O Sol ainda não se erguera e a relva estava salpicada de boninas profundamente adormecidas. Havia orvalho por todo o lado. A erva por baixo da minha janela, a sebe em redor, o arame enferrujado da vedação, mais atrás, e os extensos campos no seu exterior, todos eram afagados por uma névoa delicada e errante. As folhas e as árvores estavam molhadas da neblina, e as árvores pareciam irreais, como se fizessem parte de um sonho. Em torno dos miosótis que despontavam dos lados da sebe viam-se auréolas de água. Água que cintilava como prata. Estava tudo sossegado, perfeitamente sereno. Das montanhas ao longe evolava-se fumo. O dia ia ser quente.

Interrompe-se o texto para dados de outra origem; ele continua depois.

(* ===== verification/Floats.v ===== *)
(** * IEEE 754 numbers and the C operations on them

    A [float] or a [double] is a word of 32 or 64 bits ([is_u]); arithmetic
    decodes the word into the Standard Library's [spec_float] and encodes the
    result.  An operation that produces a NaN produces the one canonical
    pattern, since C leaves its payload open; copying or negating a word works
    on the bits.

    [scaled] reads a finite number as an integer multiple of the smallest
    positive one, which turns comparison and truncation into integer facts. *)
From Stdlib Require Import SpecFloat.
From S2P Require Import Prelude.

(** ** Formats *)

Record format := Format { fw : Z; prec : Z; emax : Z }.

Definition binary32 : format := Format 32 24 128.
Definition binary64 : format := Format 64 53 1024.

(** The numbers a format must satisfy; both formats do. *)
Record format_ok (F : format) : Prop := FormatOk {
  fmt_prec : 2 < prec F;
  fmt_emax : prec F < emax F;
  fmt_pow : exists k, 0 < k /\ 2 * emax F = 2 ^ k /\ fw F = prec F + k;
}.

Lemma binary32_ok : format_ok binary32.
Proof. split; [done|done|]. exists 8. done. Qed.

Lemma binary64_ok : format_ok binary64.
Proof. split; [done|done|]. exists 11. done. Qed.

Definition femin (F : format) : Z := emin (prec F) (emax F).

(** The number a word stands for, and the word of a number. *)
Definition decode (F : format) (b : Z) : spec_float :=
  let s := Z.testbit b (fw F - 1) in
  let mant := b mod 2 ^ (prec F - 1) in
  let ex := (b / 2 ^ (prec F - 1)) mod (2 * emax F) in
  if ex =? 0 then
    match mant with Zpos m => S754_finite s m (femin F) | _ => S754_zero s end
  else if ex =? 2 * emax F - 1 then
    if mant =? 0 then S754_infinity s else S754_nan
  else
    match mant + 2 ^ (prec F - 1) with
    | Zpos m => S754_finite s m (ex - 1 + femin F)
    | _ => S754_nan
    end.

Definition sign_bit (F : format) (s : bool) : Z := if s then 2 ^ (fw F - 1) else 0.

Definition encode (F : format) (f : spec_float) : Z :=
  match f with
  | S754_zero s => sign_bit F s
  | S754_infinity s => sign_bit F s + (2 * emax F - 1) * 2 ^ (prec F - 1)
  | S754_nan => (2 * emax F - 1) * 2 ^ (prec F - 1) + 2 ^ (prec F - 2)
  | S754_finite s m e =>
      if Zpos m <? 2 ^ (prec F - 1) then sign_bit F s + Zpos m
      else sign_bit F s + (e - femin F) * 2 ^ (prec F - 1) + Zpos m
  end.

(** ** Arithmetic and comparison on words *)

Definition to_word (F : format) (x : spec_float) : Z := ux (fw F) (encode F x).

Definition fbin (op : Z -> Z -> spec_float -> spec_float -> spec_float) (F : format) (a b : Z) : Z :=
  to_word F (op (prec F) (emax F) (decode F a) (decode F b)).

Definition fadd : format -> Z -> Z -> Z := fbin SFadd.
Definition fsub : format -> Z -> Z -> Z := fbin SFsub.
Definition fmul : format -> Z -> Z -> Z := fbin SFmul.
Definition fdiv : format -> Z -> Z -> Z := fbin SFdiv.

Definition fnan (F : format) (a : Z) : bool :=
  match decode F a with S754_nan => true | _ => false end.
Definition ffinite (F : format) (a : Z) : bool :=
  match decode F a with S754_nan | S754_infinity _ => false | _ => true end.
Definition feqb (F : format) (a b : Z) : bool := SFeqb (decode F a) (decode F b).
Definition fltb (F : format) (a b : Z) : bool := SFltb (decode F a) (decode F b).
Definition fleb (F : format) (a b : Z) : bool := SFleb (decode F a) (decode F b).

(** [copysign], [signbit] *)
Definition fsignbit (F : format) (a : Z) : bool := Z.testbit a (fw F - 1).
Definition fcopysign (F : format) (a b : Z) : Z :=
  if fsignbit F b then Z.lor a (2 ^ (fw F - 1)) else Z.land a (Z.ones (fw F - 1)).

Vendo-me à janela, Bull's-Eye saiu de debaixo da sebe, sacudiu-se para expulsar a água e ergueu para mim o olhar preguiçoso e triste. Era o nosso cão pastor e pus-lhe o nome de Bull's-Eye porque os olhos dele eram às manchas brancas e pretas, como os rebuçados enlatados. Costumava dormir na casa da turfa, mas na noite passada ficou na toca de coelho por baixo da sebe. Ficava sempre lá para estar de guarda quando o papá não dormia em casa. Nem era preciso perguntar, o meu pai não viera para casa. Nesse instante Hickey chamou lá de baixo. Eu estava a despir a camisa de noite e, com ela a passar-me pela cabeça, a princípio não o ouvi. O quê? O que dizes?, perguntei, saindo para o patamar com a colcha de cetim em volta do corpo.

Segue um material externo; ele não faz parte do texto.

(* ===== verification/OptArith.v ===== *)
(** * Bit tricks of the optimiser: [optimizer/optarithmetic.h]

    The integer templates of the header, at a width [w] where the source is a
    template ([isPowerOf2], [getMagic], [ntz], [whichPowerOf2],
    [shifttomakeOdd]) and at 32 and 64 bits where it is a
    specialisation ([popcount], [nlz], [leftmost1]).  An [inttype] is a signed
    [Z] in [is_s w], a [uinttype] an unsigned one in [is_u w]; every C
    operation that can leave the type is followed by [sx w] or [ux w]. *)
From S2P Require Import Prelude.

(** ** Operations *)

(** [popcount<I_32, 32>] *)
Definition popcount32 (x : Z) : Z :=
  let x := sx 32 (x - Z.land (Z.shiftr x 1) 0x55555555) in
  let x := sx 32 (Z.land x 0x33333333 + Z.land (Z.shiftr x 2) 0x33333333) in
  let x := Z.land (sx 32 (x + Z.shiftr x 4)) 0x0f0f0f0f in
  let x := sx 32 (x + Z.shiftr x 8) in
  let x := sx 32 (x + Z.shiftr x 16) in
  Z.land x 0x0000003F.

(** [popcount<int64, 64>] *)
Definition popcount64 (x : Z) : Z :=
  let tmp5 := 0x55555555 in
  let tmp5 := Z.lor tmp5 (sx 64 (Z.shiftl tmp5 32)) in
  let x := sx 64 (x - Z.land (Z.shiftr x 1) tmp5) in
  let tmp3 := 0x33333333 in
  let tmp3 := Z.lor tmp3 (sx 64 (Z.shiftl tmp3 32)) in
  let x := sx 64 (Z.land x tmp3 + Z.land (Z.shiftr x 2) tmp3) in
  let tmp0f := 0x0f0f0f0f in
  let tmp0f := Z.lor tmp0f (sx 64 (Z.shiftl tmp0f 32)) in
  let x := Z.land (sx 64 (x + Z.shiftr x 4)) tmp0f in
  let x := sx 64 (x + Z.shiftr x 8) in
  let x := sx 64 (x + Z.shiftr x 16) in
  let x := sx 64 (x + Z.shiftr x 32) in
  sx 32 (Z.land x 0x0000007F).

(** The template [popcount<inttype, width>]: it has the two specialisations. *)
Definition popcount (w x : Z) : Z :=
  if decide (w = 32) then popcount32 x else popcount64 x.

Definition isPowerOf2 (w d : Z) : bool :=
  let d := if d <? 0 then sx w (- d) else d in
  (* turn trailing 0s into 1s, others become 0 *)
  let justrightzeros := Z.land (Z.lnot d) (sx w (d - 1)) in
  let bitandleftbits := Z.lnot justrightzeros in
  (* rightmost 1-bit and trailing 0s *)
  let bitandrightzeros := Z.lxor d (sx w (d - 1)) in
  let justrightbit := Z.land bitandrightzeros bitandleftbits in
  d =? justrightbit.

(** The variables that the loop of [getMagic] updates. *)
Record magic_state := MagicState { ms_p : Z; ms_q1 : Z; ms_r1 : Z; ms_q2 : Z; ms_r2 : Z }.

Safa, já estou rouco de dizer isto. Sorriu para mim e perguntou: queres um ovo branco ou castanho para o pequeno-almoço?
Pergunta-me com delicadeza, Hickey, e chama-me amorzinho. Amorzinho. Meu coração. Queridinha. Favo de mel, queres um ovo branco ou um ovo castanho para o pequeno-almoço? Um castanho, Hickey. Tenho um lindo ovinho de franga para ti, disse ele, voltando para a cozinha. Bateu com a porta. A mamã nunca conseguiu habituá-lo a fechar as portas com delicadeza. Era o nosso serviçal e eu amava-o. Para confirmar, disse-o em voz alta à Virgem Maria, que me olhava com frieza de uma moldura dourada. Amo o Hickey, disse eu. Ela não disse nada. Admirava-me que não falasse mais vezes. Uma vez falou comigo e o que disse foi muito íntimo. Aconteceu no meio da noite, quando me levantei para dizer um desejo. Todas as noites me levantava seis ou sete vezes, como um acto de penitência. Tinha medo do inferno. Sim, amo o Hickey, pensei; mas é claro que o que eu queria dizer era que gostava muito dele. Quando tinha sete ou oito anos, costumava dizer que havia de casar com ele. Dizia a toda a gente, incluindo a catequista, que íamos viver na capoeira e tínhamos ovos de borla, e leite e legumes que a mamã nos dava.
O único legume que se plantava era couve. Mas agora eu já falava menos em casamento. Em primeiro lugar porque ele nunca se lavava, exceptuando os borrifos de água da chuva que atirava para a cara à tardinha, debruçando-se sobre o barril. Tinha os dentes verdes e a última coisa que fazia à noite era urinar para uma lata de pêssego que guardava debaixo da cama. A mamã ralhava com ele. Costumava ficar acordada na cama à espera de ele vir para casa, à espera de o ouvir levantar a janela para despejar a lata de pêssego lá para fora, para o lajeado». In Edna O’Brien, Raparigas da Província, 1960, Relógio D’Água, 2010, ISBN 978-989-641-176-3.